And such is the effect of a suggestion given under certain circumstances by a man of authority, that Priam Farll went straight along Victoria Street and at Sowter's famous one-price hat-shop did in fact buy himself a new hat. He then hailed a taximeter from the stand opposite the Army and Navy Stores, and curtly gave the address of the Grand Babylon Hotel. And when the cab was fairly at speed, and not before, he abandoned himself to a fit of candid, unrestrained cursing. He cursed largely and variously and shamelessly both in English and in French. And he did not cease cursing. It was a reaction which I do not care to characterize; but I will not conceal that it occurred. The fit spent itself before he reached the hotel, for most of Parliament Street was blocked for the spectacular purposes of his funeral, and his driver had to seek devious ways. The cursing over, he began to smooth his plumes in detail. At the hotel, out of sheer nervousness, he gave the cabman half-a-crown, which was preposterous.

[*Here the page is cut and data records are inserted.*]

(** With the network down, a profile update signs the demo user out and
    leaves the access token where it was. *)
Lemma failed_update_signs_out_without_clearing_witness :
  fst (AuthProvider.updateProfile Samples.api_update_off
         (AuthProvider.mkProfileData (Some "Ana") None) Samples.signed_in_app)
    = false /\
  AuthContext.isAuthenticated
    (AuthProvider.state
       (snd (AuthProvider.updateProfile Samples.api_update_off
               (AuthProvider.mkProfileData (Some "Ana") None)
               Samples.signed_in_app)))
    = false /\
  TokenManager.getToken
    (Http.localStorage
       (AuthProvider.browser
          (snd (AuthProvider.updateProfile Samples.api_update_off
                  (AuthProvider.mkProfileData (Some "Ana") None)
                  Samples.signed_in_app))))
    = Some "access-1".
Proof.
  split; [reflexivity|].
  split.
  - exact (proj1 (proj2
             (proj1 (proj2 (proj2
                (failed_update_signs_out_without_clearing
                   Samples.api_update_off Samples.api_password_off
                   Samples.signed_in_app)))
                (AuthProvider.mkProfileData (Some "Ana") None) eq_refl))).
  - exact (proj1 (proj2 (proj2
             (proj1 (proj2 (proj2
                (failed_update_signs_out_without_clearing
                   Samples.api_update_off Samples.api_password_off
                   Samples.signed_in_app)))
                (AuthProvider.mkProfileData (Some "Ana") None) eq_refl)))).
Defined.

(** ** The provider as mounted, and the routes *)

Section MountedFacts.
Import TokenManager AuthProvider AppRoutes.
(** C7. The idle-position accessors index byte 2 behind a type guard only:
    on a byte payload shorter than 3 bytes the getter raises [IndexError],
    and so does the setter for any value a byte can hold. *)
Theorem program_position_raises_on_short_payload
    (self : TuyaBLENumber) (p : TuyaBLEProductInfo) (fb : TuyaBLEFingerbotInfo)
    (dp : TuyaBLEDataPoint) (bs : bytes) :
  fingerbot p = Some fb ->
  fb_program fb <> 0 ->
  datapoints (_device self) !! fb_program fb = Some dp ->
  value dp = VBytes bs ->
  (length bs < 3)%nat ->
  get_fingerbot_program_position self p = Raise IndexError
  /\ forall (v : float) (n : Z),
       PyFloat.to_int v = Ok n -> 0 <= n <= 255 ->
       set_fingerbot_program_position self p v = Raise IndexError.
Proof.
  intros Hfb Hprog Hdp Hbs Hlen. split.
  - rewrite (get_position_eq self p fb dp bs Hfb Hprog Hdp Hbs).
    unfold bytes_getitem.
    rewrite (lookup_ge_None_2 bs 2) by lia. reflexivity.
  - intros v n Hn Hr.
    rewrite (set_position_eq self p fb dp bs Hfb Hprog Hdp Hbs), Hn.
    cbn [obind]. unfold bytearray_setitem.
    destruct (Z.ltb_spec n 0); [lia |].
    destruct (Z.ltb_spec 255 n); [lia |]. cbn [orb].
    destruct (Nat.ltb_spec 2 (length bs)); [lia | reflexivity].
Qed.

Lemma program_position_raises_on_short_payload_witness :
  let self := fingerbot_entity (fingerbot_store 2 [x00; x05])
                idle_position_mapping in
  (length [x00; x05] < 3)%nat
  /\ get_fingerbot_program_position self fingerbot_plus_product
     = Raise IndexError
  /\ set_fingerbot_program_position self fingerbot_plus_product float_37
     = Raise IndexError.
Proof.
  intros self.
  assert (Hl : (length [x00; x05] < 3)%nat) by (simpl; lia).
  split; [exact Hl |].
  pose proof (program_position_raises_on_short_payload self
    fingerbot_plus_product fingerbot_plus_info (raw_datapoint 121 [x00; x05])
    [x00; x05] eq_refl ltac:(discriminate) eq_refl eq_refl Hl) as [Hg Hs].
  split; [exact Hg |].
  exact (Hs float_37 37 eq_refl ltac:(lia)).
Defined.

(* ===================================================================== *)
(** * The datapoint-bound adapter *)
(* ===================================================================== *)

(** C2, amended. For a direct adapter: without a custom getter and with
    its datapoint present and holding the integer [z], [native_value] is
    [z / coefficient]; without a custom setter, [set_native_value v]
    schedules exactly one write, of the integer [int(v * coefficient)],
    the product truncated toward zero. *)
Theorem direct_adapter_scaling (self : TuyaBLENumber) (m : TuyaBLENumberMapping) :
  _mapping self = Direct m ->
  (getter m = None ->
   forall dp z,
     datapoints (_device self) !! dp_id m = Some dp ->
     value dp = VInt z ->
     native_value self =
     let* r := PyFloat.int_truediv z (coefficient m) in Ok (Some (PyFloatV r)))
  /\ (setter m = None ->
   forall v : float,
     set_native_value self v =
     let* n := PyFloat.to_int (PyFloat.mul v (coefficient m)) in
     Ok ((get_or_create (datapoints (_device self)) (dp_id m) DT_VALUE (VInt n)).1,
         [{| task_dp := dp_id m; task_value := VInt n |}])).
Proof.
  intros Hm. split.
  - intros Hg dp z Hdp Hz. unfold native_value, datapoints_getitem.
    rewrite Hm. cbn [attr_getter attr_dp_id attr_coefficient obind].
    rewrite Hg, Hdp, Hz. cbn [obind value_truediv].
    destruct (PyFloat.int_truediv z (coefficient m)); reflexivity.
  - intros Hs v. unfold set_native_value.
    rewrite Hm. cbn [attr_setter attr_dp_id attr_coefficient obind].
    rewrite Hs.
    destruct (PyFloat.to_int (PyFloat.mul v (coefficient m))) as [n|e];
      cbn [obind]; [| reflexivity].
    destruct (get_or_create _ _ _ _). reflexivity.
Qed.

Lemma direct_adapter_scaling_witness :
  let self := hold_time_entity (<[10 := int_datapoint 10 25]> ∅) in
  _mapping self = Direct hold_time_mapping
  /\ getter hold_time_mapping = None
  /\ setter hold_time_mapping = None
  /\ native_value self = Ok (Some (PyFloatV float_2_5))
  /\ set_native_value self float_0375
     = Ok (<[10 := int_datapoint 10 25]> ∅,
           [{| task_dp := 10; task_value := VInt 3 |}]).
Proof.
  intros self.
  pose proof (direct_adapter_scaling self hold_time_mapping eq_refl) as [Hg Hs].
  split; [reflexivity |]. split; [reflexivity |]. split; [reflexivity |].
  split.
  - exact (Hg eq_refl (int_datapoint 10 25) 25 eq_refl eq_refl).
  - exact (Hs eq_refl float_0375).
Defined.

(** C2 as stated fails where truncation and rounding part: for the
    hold-time control (coefficient 10.0) and the value 0.375 the setter
    writes [int(3.75) = 3], and [round(3.75)] is 4. *)
Lemma set_native_value_truncates :
  let self := hold_time_entity no_datapoints in
  setter hold_time_mapping = None
  /\ (exists dps,
        set_native_value self float_0375
        = Ok (dps, [{| task_dp := 10; task_value := VInt 3 |}]))
  /\ spec_written_value hold_time_mapping float_0375 = Ok 4
  /\ ~ (forall dps n,
          set_native_value self float_0375
          = Ok (dps, [{| task_dp := 10; task_value := VInt n |}]) ->
          spec_written_value hold_time_mapping float_0375 = Ok n).
Proof.
  intros self.
  assert (Hw : set_native_value self float_0375
               = Ok (<[10 := int_datapoint 10 3]> ∅,
                     [{| task_dp := 10; task_value := VInt 3 |}]))
    by reflexivity.
  split; [reflexivity |]. split; [eexists; exact Hw |].
  split; [reflexivity |].
  intros H. specialize (H _ _ Hw). vm_compute in H. discriminate H.
Qed.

Another cab drove up nearly at the exact instant of his arrival. And, as a capping to the day, Mrs. Alice Challice stepped out of it.


[CHAPTER V]

Alice on Hotels

She was wearing the same red roses.

"Oh!" she said, very quickly, pouring out the words generously from the inexhaustible mine of her good heart. "I'm so sorry I missed you Saturday night. I can't tell you how sorry I am. Of course it was all my fault. I oughtn't to have got into the lift without you. I ought to have waited. When I was in the lift I wanted to get out, but the lift-man was too quick for me. And then on the platforms--well, there was such a crowd it was useless! I knew it was useless. And you not having my address either! I wondered whatever you would think of me."

"My dear lady!" he protested. "I can assure you I blamed only myself. My hat blew off, and----"

"Did it now!" she took him up breathlessly. "Well, all I want you to understand really is that I'm not one of those silly sort of women that go losing themselves. No. Such a thing's never happened to me before, and I shall take good care----"

She glanced round. He had paid both the cabmen, who were departing, and he and Mrs. Alice Challice stood under the immense glass portico of the Grand Babylon, exposed to the raking stare of two commissionaires.